LONDON: Oil hit a two-week high above $75 on Friday, heading for its first weekly gain in almost a month on rallying stock markets and expectations of rising US oil consumption.
Oil prices have risen more than 7 percent this week with official data showing soaring fuel demand in top consumer the United States and China saying Europe remains a key investment market for its foreign-exchange reserves.
Asian stocks rallied for a third day on Friday, with Japan’s benchmark Nikkei rising more than 1.7 percent to its highest this week and the FTSEurofirst 300 index of top European shares up 0.3 percent in early trade.
US crude futures for July delivery jumped to a high of $75.72, up $1.17 per barrel, before easing back to $75.17 by 1117 GMT. ICE Brent was up 61 cents at $75.27.
Oil prices have been extremely volatile over the last three weeks.
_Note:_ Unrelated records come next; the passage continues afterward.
(* ===== verification/Prelude.v ===== *)
(** * Fairwave: a verification library

    Fairwave runs private cellular cells: a data plane that weaves one stream
    over several SIM bearers ([core/hydra]), an eSIM service that mints and
    delivers carrier profiles ([core/esim], [core/sim-ops]), and a control
    plane that owns nodes, SIMs, sessions, usage, alerts and the permission to
    transmit ([core/fairwave-control], [core/policy]).  This library models
    their Go code as executable definitions and proves what makes each part
    correct.  Every file of the list below carries the part's name.

    ** Conventions

    Integers are [Z] with the wrap-around of their width written out ([u8] to
    [u64], [i64]); a float64 is an exact binary64 ([Float64]); bytes are lists
    of [Z]; a Go map is a [gmap], and a range over it takes its order from the
    environment, so a theorem holds for every order.  A fallible result is
    [res].  Time is nanoseconds on an argument clock.  Mutexes make each
    method atomic; goroutines are the transitions of a step relation.  Code
    that is not in the repository (AES, AES-GCM, P-256, JSON and YAML, HTTP,
    sockets, the HSS containers) is a type class or an argument, with the laws
    used stated in the class and a concrete instance for the witnesses.  Fuel
    is always the length of the input being consumed, and lemmas show it is
    never short ([Upf.walk_elements], [Ber.parseChildren_unfold]).

    ** The data plane

    [Shim] packet header; [Sched] thread choice; [Reorder] reassembly window;
    [Bearer] thread registry; [Anchor] egress; [Fabric] the weave engine that
    composes them; [Transport] token-bucket endpoint; [Node] the goroutines of
    [hydra/node] as a transition system.  [Fabric.weave_in_order] composes
    sender, any arrival order of a window's worth of frames with duplicates, and
    receiver into exactly-once in-order delivery, on top of [Reorder.reassembly], [Reorder.buffer_safety]
    and [Reorder.gap_recovery].  [Node.queue_accounting] ties the scheduler's
    view to what is really queued in every reachable state.
    [Shutdown] is the control flow of the same goroutines from [start] to
    [Close]: [Shutdown.close_terminates] shows that [Close] ends them all.

    ** The eSIM service

    [Encoding] hex, base64, digits; [Activation] codes; [Profile] profiles and
    card files; [EsimCrypto] CMAC, key derivation and CBC over an AES class;
    [Der] the package envelope; [EsimRegistry] the activation-code registry
    and its file, refined to an abstract map across restarts; [Smdp] the
    SM-DP+ server over a [Store] class with two instances, memory and files
    named after the transaction (the paths as the source joins them, the system
    they are opened on a class, [Disk]); [Euicc] the card;
    [Simprov] SIM batches.  [Euicc.Download_installs] runs card and server
    together; [Smdp.one_package_per_code] is the protocol's safety over any
    requests.  [Interleave] has calls that overlap: programs of atomic actions,
    pools of them, and a rely-guarantee logic.  On it [EsimRaces] runs the
    server's handlers action by action: alone each is [Smdp.serve]'s
    ([EsimRaces.run_handler]); overlapping, [EsimRaces.package_needs_proof] and
    [EsimRaces.later_requests_bound] say what still holds, and two examples
    what does not.

    ** Metering

    [Sha256] the hash subscribers are reported under; [Api] the shared
    records; [Upf] the GTP tap, with [Upf.billing_is_the_ledger] refining its
    counters to a ledger of tunnels and packets; [Ber] and [Cdr] the charging
    records, a round trip with what the charging function writes; [Collector]
    the polls of the Open5GS and free5GC cores.  [RawTap] puts the tap on a
    packet socket, over a class for the system calls.

    ** The control plane

    [Spectrum] the country registry that gates transmission; [Mesh] lifecycle
    phases, peers and WireGuard text; [Store] the tables and their files, a
    save replacing a file as a whole or failing; [Config] loading.

    [Control] is the server and its jobs: an operation is a state-passing
    function on the [World] (store and files, the server's fields, the HSS,
    webhooks, hydra engine, eSIM service) that asks the environment [Env] for
    clock readings, random bytes, the outcome of each save, map orders and
    polls.  [Routes] has the routes, the role matrix and every handler, and
    [step]/[run]: a request with its credentials, a background job, or a
    restart from the files.  The request that restores an archive is one of
    them: it replaces the files and not what is in memory, so the theorems over
    runs say what an archive can do or leave such requests out.  In these runs
    handlers go one after the other.
    [ControlFacts] is the logic for them: [keeps R m], what operation [m] does
    to the world is within the preorder [R], with a tactic that walks down to
    the primitive effects.  On it, over arbitrary runs: [ControlSafety] (the
    transmission gate, the audit trail, the role matrix), [ControlSims] (the
    status machine of a SIM; revoked subscribers and the core), [ControlUsage]
    (metering counts each byte once; quotas) and [ControlAlerts] (the alert
    engine is edge-triggered).  [SimRaces] has the operations on a SIM under
    requests and jobs that overlap, over records shared by pointer;
    [SimRaces.alone] ties it to the routes.

    [Backup] is backup and restore: a data directory as a map of paths, tar in
    gzip as a class with its round trip.  A backup restores to the directory
    it was made of, and no archive writes outside the directory;
    [Backup.restore_served] ties the restore to the one of the runs.

    [Identity] is the node's key and certificate, [Files] the writes that can
    leave a file torn, [Southbound] the configurations rendered for the core
    and the radio, [Hss] the commands and scripts of the subscriber-database
    drivers, read back as the statements they are with [Json].  [Boot] is the
    daemon's [main]: it composes [Config.Load], [Identity.LoadOrCreate],
    [Store.Open], the spectrum registry, the drivers the configuration chooses
    and [NewWithOptions]; [Boot.boot_resumes] shows that a start on what a
    stopped daemon left is the [Restart] of the runs above.

    ** Clients of the control plane

    [Mux] is the router over the texts of paths: what the middleware checks
    covers every pattern.  [Cli] has every command of [apps/fairwave-cli] as a
    program that prints, sends and writes files over a link that can lose a
    request or its reply; [CliFacts] runs them against the server; [Csv] is
    the batches and exports they exchange.  [Replies] types the API: what each
    route answers, and that no command fails to read an answer, but for one
    that has no JSON text ([Routes.writeJSON]).  [Reports] is
    the compliance export, the event stream and the gauges.  [Agent] is the
    on-box agent, whose heartbeats decide the server's alarms, and [Daemon] the
    configuration file and health reports of a Hydra node.  [Programs] is what
    the mains of the node and of the agent make of their flags and files.

    ** Not modelled

    The texts of tables and prompts (a printed line is its format and its
    arguments); Cobra's parser; JSON, YAML and duration parsing, taken to
    round-trip or given as arguments (that a float that is not finite and a year
    after 9999 have no JSON is modelled, in the answers of the API); the listener, its timeouts, signals and
    log lines of the [main] programs; mDNS and the QR picture; the dashboard's
    files, the two counters of the metrics page and the delivery of webhooks.
    Requests that overlap are modelled for the SM-DP+ over its file store and
    for what changes a SIM; elsewhere a handler runs at once.  The SM-DP+'s
    memory store has no lock at all, so what overlapping requests do to it is
    not defined, and it is outside the model of them. *)
From Stdlib Require Export ZArith Lia.
From stdpp Require Export sorting strings numbers fin_maps gmap base list.
#[global] Open Scope Z_scope.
US crude hit an intra-day low of $64.24 on May 20 ahead of the expiry of the June futures contract, almost $23 below its peak at $87.15 on May 3, its level highest for 19 months.
"We don’t think we’re far from the bottom," Marco Dunand, president and chief executive of Mercuria Energy Trading told the Reuters Global Energy Summit, adding "certain countries need a $65-$70 kind of floor."
But some analysts were cautious in the short term.
"We would rather watch the action from the sidelines for at least another few days to see whether the current bounce is being led by a change of perceptions, or is merely another ill-fated short-covering rally," said Edward Meir, senior analyst at brokers MF Global.
Traders are keeping an eye on forecasts for the Atlantic hurricane season that have revived concerns of disruption to supplies in the Gulf of Mexico, where BP’s attempt to plug a gushing oil well continued.
In its first outlook for the hurricane season that begins in June, the US National Oceanic and Atmospheric Administration forecast 14 to 23 named storms, with eight to 14 turning into hurricanes, nearly matching 2005’s record of 15.
Hurricanes Katrina and Rita devastated offshore oilfields and refineries across Louisiana and Texas in 2005, causing the most severe disruption to US supplies from a natural disaster.
The US driving season, when motor fuel demand traditionally reaches its annual peak, starts this weekend with the US Memorial Day holiday, running until early September.
US diesel demand for trucking and industry is rising, a weekly government report showed on Wednesday.
Oil demand in the US climbed almost 7 percent over the past four weeks, the Energy Information Administration said, led by a 16 percent jump in demand for distillates, a category that includes diesel and heating oil.
The US economy grew at a slightly slower pace than previously estimated in the first quarter but the recovery still appeared solid, suggesting the economy could withstand fallout from the European debt crisis.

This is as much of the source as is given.